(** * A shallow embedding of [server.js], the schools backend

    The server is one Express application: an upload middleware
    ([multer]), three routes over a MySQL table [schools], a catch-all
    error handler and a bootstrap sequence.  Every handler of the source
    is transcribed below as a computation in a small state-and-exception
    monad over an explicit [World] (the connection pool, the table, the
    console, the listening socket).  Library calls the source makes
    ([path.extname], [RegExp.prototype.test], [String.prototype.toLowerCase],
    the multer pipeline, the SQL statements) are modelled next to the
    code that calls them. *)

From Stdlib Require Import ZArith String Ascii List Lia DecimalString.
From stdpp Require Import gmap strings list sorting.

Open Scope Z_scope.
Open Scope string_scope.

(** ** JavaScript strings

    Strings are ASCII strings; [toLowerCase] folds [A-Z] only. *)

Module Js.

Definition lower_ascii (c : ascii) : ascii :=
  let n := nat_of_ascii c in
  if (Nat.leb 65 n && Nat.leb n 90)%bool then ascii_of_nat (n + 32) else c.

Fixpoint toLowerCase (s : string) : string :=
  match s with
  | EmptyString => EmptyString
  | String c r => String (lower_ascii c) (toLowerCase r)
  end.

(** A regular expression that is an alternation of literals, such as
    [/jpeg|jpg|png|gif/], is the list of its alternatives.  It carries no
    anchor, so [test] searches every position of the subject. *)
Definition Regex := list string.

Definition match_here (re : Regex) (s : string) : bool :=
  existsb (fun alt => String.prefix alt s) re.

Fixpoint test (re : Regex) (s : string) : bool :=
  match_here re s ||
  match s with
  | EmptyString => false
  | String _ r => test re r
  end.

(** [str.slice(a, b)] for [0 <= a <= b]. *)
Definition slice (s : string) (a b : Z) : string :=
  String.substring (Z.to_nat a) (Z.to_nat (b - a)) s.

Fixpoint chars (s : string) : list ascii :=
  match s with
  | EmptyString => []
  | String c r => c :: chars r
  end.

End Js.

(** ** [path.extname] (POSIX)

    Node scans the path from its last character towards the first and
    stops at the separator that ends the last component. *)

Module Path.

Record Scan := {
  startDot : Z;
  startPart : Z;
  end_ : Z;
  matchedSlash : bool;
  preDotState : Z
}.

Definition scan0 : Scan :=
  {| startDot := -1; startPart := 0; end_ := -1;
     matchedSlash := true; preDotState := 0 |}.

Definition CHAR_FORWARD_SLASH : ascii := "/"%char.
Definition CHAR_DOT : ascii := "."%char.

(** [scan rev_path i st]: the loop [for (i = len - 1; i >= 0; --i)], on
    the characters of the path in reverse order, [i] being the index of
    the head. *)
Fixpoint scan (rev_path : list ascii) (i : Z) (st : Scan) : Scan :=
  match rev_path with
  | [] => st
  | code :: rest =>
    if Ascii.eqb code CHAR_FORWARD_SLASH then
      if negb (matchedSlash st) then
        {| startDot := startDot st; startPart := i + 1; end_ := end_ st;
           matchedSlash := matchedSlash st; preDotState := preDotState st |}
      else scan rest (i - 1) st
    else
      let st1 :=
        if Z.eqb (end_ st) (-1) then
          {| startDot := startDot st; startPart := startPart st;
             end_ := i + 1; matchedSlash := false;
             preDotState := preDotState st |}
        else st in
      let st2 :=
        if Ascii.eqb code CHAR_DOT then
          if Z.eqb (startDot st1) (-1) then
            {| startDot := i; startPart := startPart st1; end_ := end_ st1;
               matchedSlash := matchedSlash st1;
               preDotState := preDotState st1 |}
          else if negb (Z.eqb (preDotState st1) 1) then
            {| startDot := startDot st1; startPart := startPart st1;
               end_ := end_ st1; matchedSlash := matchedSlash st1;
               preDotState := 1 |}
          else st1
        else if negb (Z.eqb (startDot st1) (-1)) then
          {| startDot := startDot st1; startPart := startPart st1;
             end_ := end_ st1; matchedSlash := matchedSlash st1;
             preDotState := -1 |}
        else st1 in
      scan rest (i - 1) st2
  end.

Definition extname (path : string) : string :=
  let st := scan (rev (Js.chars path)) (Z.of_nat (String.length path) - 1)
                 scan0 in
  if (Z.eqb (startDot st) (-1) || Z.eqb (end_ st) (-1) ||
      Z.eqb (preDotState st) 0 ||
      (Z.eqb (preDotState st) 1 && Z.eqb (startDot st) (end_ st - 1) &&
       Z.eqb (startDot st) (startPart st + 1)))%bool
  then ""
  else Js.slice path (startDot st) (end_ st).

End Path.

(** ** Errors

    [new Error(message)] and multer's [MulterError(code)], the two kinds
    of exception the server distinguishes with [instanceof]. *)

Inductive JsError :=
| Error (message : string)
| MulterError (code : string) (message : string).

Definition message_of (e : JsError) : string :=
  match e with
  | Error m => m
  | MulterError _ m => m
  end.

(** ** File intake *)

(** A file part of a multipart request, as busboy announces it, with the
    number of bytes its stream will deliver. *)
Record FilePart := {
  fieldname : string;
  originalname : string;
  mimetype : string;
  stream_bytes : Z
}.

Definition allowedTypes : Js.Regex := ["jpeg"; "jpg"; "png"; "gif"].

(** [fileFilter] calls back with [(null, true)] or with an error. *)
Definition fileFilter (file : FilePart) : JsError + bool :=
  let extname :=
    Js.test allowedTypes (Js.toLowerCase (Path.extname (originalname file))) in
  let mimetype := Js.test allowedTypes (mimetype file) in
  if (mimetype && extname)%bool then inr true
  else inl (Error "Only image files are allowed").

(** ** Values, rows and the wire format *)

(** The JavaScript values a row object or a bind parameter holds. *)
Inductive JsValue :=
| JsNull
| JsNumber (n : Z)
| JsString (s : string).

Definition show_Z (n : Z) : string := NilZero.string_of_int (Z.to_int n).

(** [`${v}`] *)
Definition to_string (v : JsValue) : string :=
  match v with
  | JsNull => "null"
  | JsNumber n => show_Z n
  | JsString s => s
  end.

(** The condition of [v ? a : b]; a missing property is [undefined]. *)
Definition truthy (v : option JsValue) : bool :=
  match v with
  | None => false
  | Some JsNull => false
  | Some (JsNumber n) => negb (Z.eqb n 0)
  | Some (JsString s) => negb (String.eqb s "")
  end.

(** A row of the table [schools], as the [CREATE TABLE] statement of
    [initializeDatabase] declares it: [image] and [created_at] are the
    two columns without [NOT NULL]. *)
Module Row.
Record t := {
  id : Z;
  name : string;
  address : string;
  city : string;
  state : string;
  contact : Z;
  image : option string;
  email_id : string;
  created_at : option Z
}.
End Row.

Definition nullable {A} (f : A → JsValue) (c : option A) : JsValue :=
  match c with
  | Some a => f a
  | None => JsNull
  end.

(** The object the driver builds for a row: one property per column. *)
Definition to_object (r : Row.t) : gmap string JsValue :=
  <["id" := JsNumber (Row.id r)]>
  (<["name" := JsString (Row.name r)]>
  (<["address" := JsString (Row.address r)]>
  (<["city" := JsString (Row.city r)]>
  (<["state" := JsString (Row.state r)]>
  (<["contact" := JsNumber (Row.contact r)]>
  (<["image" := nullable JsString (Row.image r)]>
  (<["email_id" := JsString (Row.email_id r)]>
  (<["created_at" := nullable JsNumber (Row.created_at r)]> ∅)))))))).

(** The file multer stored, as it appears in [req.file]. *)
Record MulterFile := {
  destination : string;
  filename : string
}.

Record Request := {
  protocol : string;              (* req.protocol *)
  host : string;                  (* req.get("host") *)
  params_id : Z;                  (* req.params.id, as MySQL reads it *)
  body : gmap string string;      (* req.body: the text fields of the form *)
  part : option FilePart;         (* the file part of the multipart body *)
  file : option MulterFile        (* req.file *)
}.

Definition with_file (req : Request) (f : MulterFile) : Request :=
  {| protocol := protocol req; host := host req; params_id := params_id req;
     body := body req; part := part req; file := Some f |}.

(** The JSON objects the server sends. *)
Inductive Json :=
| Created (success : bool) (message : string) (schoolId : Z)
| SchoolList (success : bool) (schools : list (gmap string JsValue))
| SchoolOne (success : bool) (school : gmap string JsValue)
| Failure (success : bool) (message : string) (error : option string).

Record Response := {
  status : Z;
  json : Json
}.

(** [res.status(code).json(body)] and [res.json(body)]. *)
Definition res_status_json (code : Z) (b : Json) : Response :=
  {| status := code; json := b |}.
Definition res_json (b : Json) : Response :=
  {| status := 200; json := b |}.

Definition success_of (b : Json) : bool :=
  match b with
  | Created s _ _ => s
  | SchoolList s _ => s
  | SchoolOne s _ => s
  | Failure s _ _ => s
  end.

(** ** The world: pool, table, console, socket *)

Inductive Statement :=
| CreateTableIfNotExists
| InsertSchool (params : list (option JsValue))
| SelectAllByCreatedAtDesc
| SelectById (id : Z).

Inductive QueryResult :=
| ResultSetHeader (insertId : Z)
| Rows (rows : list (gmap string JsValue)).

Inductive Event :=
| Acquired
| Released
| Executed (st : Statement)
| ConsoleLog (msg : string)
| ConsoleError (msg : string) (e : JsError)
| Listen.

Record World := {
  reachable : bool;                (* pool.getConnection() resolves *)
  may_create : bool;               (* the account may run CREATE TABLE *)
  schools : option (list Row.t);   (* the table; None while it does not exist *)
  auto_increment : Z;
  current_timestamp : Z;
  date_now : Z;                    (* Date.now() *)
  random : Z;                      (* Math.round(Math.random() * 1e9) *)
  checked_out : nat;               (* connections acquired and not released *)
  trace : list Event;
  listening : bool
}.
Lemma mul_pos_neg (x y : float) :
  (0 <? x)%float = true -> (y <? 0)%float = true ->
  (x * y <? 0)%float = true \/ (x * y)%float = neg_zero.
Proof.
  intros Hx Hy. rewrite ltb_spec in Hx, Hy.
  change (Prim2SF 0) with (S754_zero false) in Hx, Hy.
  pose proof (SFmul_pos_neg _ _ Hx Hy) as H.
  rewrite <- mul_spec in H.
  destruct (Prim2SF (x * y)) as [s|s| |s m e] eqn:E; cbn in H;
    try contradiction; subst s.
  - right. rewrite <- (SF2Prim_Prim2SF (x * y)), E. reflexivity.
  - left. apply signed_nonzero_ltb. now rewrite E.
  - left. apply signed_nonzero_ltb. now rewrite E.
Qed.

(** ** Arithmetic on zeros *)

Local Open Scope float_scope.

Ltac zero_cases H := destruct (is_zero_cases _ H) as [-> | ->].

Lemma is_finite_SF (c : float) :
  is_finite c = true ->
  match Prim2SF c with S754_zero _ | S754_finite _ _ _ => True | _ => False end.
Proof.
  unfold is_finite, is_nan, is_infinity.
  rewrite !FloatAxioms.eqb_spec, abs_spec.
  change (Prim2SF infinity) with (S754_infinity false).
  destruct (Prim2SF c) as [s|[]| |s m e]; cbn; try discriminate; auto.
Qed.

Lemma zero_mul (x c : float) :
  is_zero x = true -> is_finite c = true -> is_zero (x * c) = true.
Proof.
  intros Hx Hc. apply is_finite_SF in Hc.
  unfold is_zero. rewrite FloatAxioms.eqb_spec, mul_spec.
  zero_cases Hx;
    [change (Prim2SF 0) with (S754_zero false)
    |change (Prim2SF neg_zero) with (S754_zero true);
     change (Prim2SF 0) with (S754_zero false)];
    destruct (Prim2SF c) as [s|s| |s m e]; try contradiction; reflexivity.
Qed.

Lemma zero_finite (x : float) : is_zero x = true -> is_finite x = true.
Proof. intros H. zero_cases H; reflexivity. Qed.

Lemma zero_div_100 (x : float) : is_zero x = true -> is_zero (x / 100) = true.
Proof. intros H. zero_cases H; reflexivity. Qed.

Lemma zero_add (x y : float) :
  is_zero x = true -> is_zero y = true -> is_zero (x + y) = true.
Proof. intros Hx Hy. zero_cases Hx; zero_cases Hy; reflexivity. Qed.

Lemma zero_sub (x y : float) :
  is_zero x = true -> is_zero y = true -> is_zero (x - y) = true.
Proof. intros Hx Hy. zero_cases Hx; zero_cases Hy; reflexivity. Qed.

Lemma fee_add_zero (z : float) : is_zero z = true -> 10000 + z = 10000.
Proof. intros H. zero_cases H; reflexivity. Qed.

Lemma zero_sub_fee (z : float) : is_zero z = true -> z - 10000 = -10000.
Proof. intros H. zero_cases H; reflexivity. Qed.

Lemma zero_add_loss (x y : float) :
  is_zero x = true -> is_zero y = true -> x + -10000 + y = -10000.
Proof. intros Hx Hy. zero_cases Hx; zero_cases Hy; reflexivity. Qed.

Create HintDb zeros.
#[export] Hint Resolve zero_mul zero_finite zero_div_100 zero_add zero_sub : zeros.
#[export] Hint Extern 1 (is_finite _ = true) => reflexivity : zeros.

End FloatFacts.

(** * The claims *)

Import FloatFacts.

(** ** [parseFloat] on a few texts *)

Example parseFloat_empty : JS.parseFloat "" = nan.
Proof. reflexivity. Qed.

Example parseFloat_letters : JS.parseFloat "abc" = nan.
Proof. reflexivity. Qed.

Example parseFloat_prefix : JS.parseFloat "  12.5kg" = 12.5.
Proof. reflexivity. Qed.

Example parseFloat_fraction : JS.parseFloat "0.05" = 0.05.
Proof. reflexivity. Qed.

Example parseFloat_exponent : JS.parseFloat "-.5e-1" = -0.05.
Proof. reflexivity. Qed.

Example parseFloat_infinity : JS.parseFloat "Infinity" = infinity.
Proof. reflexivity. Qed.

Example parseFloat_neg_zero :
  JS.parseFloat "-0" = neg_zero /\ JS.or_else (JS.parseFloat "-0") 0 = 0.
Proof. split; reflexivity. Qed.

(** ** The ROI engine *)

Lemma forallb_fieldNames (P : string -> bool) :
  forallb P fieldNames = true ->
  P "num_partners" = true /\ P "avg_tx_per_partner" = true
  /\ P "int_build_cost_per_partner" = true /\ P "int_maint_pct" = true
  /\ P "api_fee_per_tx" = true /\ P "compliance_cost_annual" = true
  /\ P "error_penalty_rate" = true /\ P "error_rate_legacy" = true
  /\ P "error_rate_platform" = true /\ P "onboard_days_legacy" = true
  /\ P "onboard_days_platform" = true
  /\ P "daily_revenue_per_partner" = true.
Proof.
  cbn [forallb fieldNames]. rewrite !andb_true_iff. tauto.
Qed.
- - - -
PROBLEM → Nothing outside the span should appear: transcribe the lines from the one containing "neg_zero /\ JS.or_else" through the last line of the records.

PROBLEM SOLUTION →
  JS.parseFloat "-0" = neg_zero /\ JS.or_else (JS.parseFloat "-0") 0 = 0.
Proof. split; reflexivity. Qed.

(** ** The ROI engine *)

Lemma forallb_fieldNames (P : string -> bool) :
  forallb P fieldNames = true ->
  P "num_partners" = true /\ P "avg_tx_per_partner" = true
  /\ P "int_build_cost_per_partner" = true /\ P "int_maint_pct" = true
  /\ P "api_fee_per_tx" = true /\ P "compliance_cost_annual" = true
  /\ P "error_penalty_rate" = true /\ P "error_rate_legacy" = true
  /\ P "error_rate_platform" = true /\ P "onboard_days_legacy" = true
  /\ P "onboard_days_platform" = true
  /\ P "daily_revenue_per_partner" = true.
Proof.
  cbn [forallb fieldNames]. rewrite !andb_true_iff. tauto.
Qed.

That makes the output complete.